Prevention of diabetic nephropathy in mice by a diet low in glycoxidation products.

BACKGROUND: Reactive advanced glycation end products (AGEs), known to promote diabetic tissue damage, occur endogenously as well as in heated foods and are orally absorbed. The relative contribution of diet-derived AGEs to diabetic nephropathy (DN) remains unclear. METHODS: We tested a standard mouse food (AIN-93G) found to be rich in AGEs (H-AGE diet) in parallel with a similar diet that contained six-fold lower AGE content (L-AGE), but equal calories, macronutrients, and micronutrients. Non-obese diabetic mice (NOD) with type 1 diabetes (T1D) and db/db mice with type 2 diabetes (T2D) were randomly assigned to each formula for either 4 or 11 months, during which time renal parameters and AGE levels were assessed.
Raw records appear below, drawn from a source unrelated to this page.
(* ===== verification/RecorderInv.v ===== *)
(** * Invariants of the running recorder

    Whatever the system calls answer: segment numbers are fresh, the entry
    buffers stay within bounds, and the store holds every open segment exactly as
    it was written. *)
From S2P Require Import Prelude Bytes Crypto Segment SegmentImage SegmentScan SegmentWrite Models SegmentSpec.
From S2P Require Import SegmentSafety Chunk ChunkModel Index IndexProofs CText Entry Store StoreProofs.
From S2P Require Import Json Boots Config Retention RetentionProofs.
From S2P Require Import Writer WriterProofs Recorder RecorderProofs.

(** ** Steps on the store *)
Abbreviation names := (list (bytes * bytes)).

Definition name_below (n : Z) (name : bytes) : Prop := ∀ s, segment_seq_from_name name = Some s → s < n.
Definition names_below (n : Z) (st : Store) : Prop :=
  Forall (λ d, is_segment_dir_name (ld_name d) = true → Forall (λ f, name_below n (df_name f)) (ld_files d)) (st_dirs st).

(** A change that touches only the files [T] (directory and name). *)
Record store_rel (T : names) (st st' : Store) : Prop := {
  sr_unique : store_names_unique st → store_names_unique st';
  sr_keep : ∀ dir g, (dir, df_name g) ∉ T → still_there st dir g → still_there st' dir g;
  sr_old : ∀ dir g, (dir, df_name g) ∉ T → still_there st' dir g → still_there st dir g;
  sr_below : ∀ n, Forall (λ p, name_below n p.2) T → names_below n st → names_below n st';
}.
RESULTS: Compared to the progressive DN and short survival seen in NOD mice exposed to long-term H-AGE feeding, L-AGE-fed NOD mice developed minimal glomerular pathology and a modest increase in urinary albumin:creatinine ratio (p<0.005), and a significantly extended survival (p<0.0001), consistent with lower serum (p<0.025) and kidney AGEs (p<0.01). Also, in the 4-month study, and in contrast to the H-AGE-fed mice, L-AGE-fed NOD and db/db mice exhibited low levels of renal cortex TGF beta-1 (p<0.05), laminin B1 mRNA (p<0.01) and alpha 1 IV collagen mRNA (p<0.05) and protein, in concert with reduced serum and kidney AGEs (p<0.05, respectively). CONCLUSION: Intake of high-level, food-derived AGEs is a major contributor to DN in T1D and T2D mice. Avoidance of dietary AGEs provides sustained protection against DN in mice; providing the rationale for similar studies in human diabetic patients.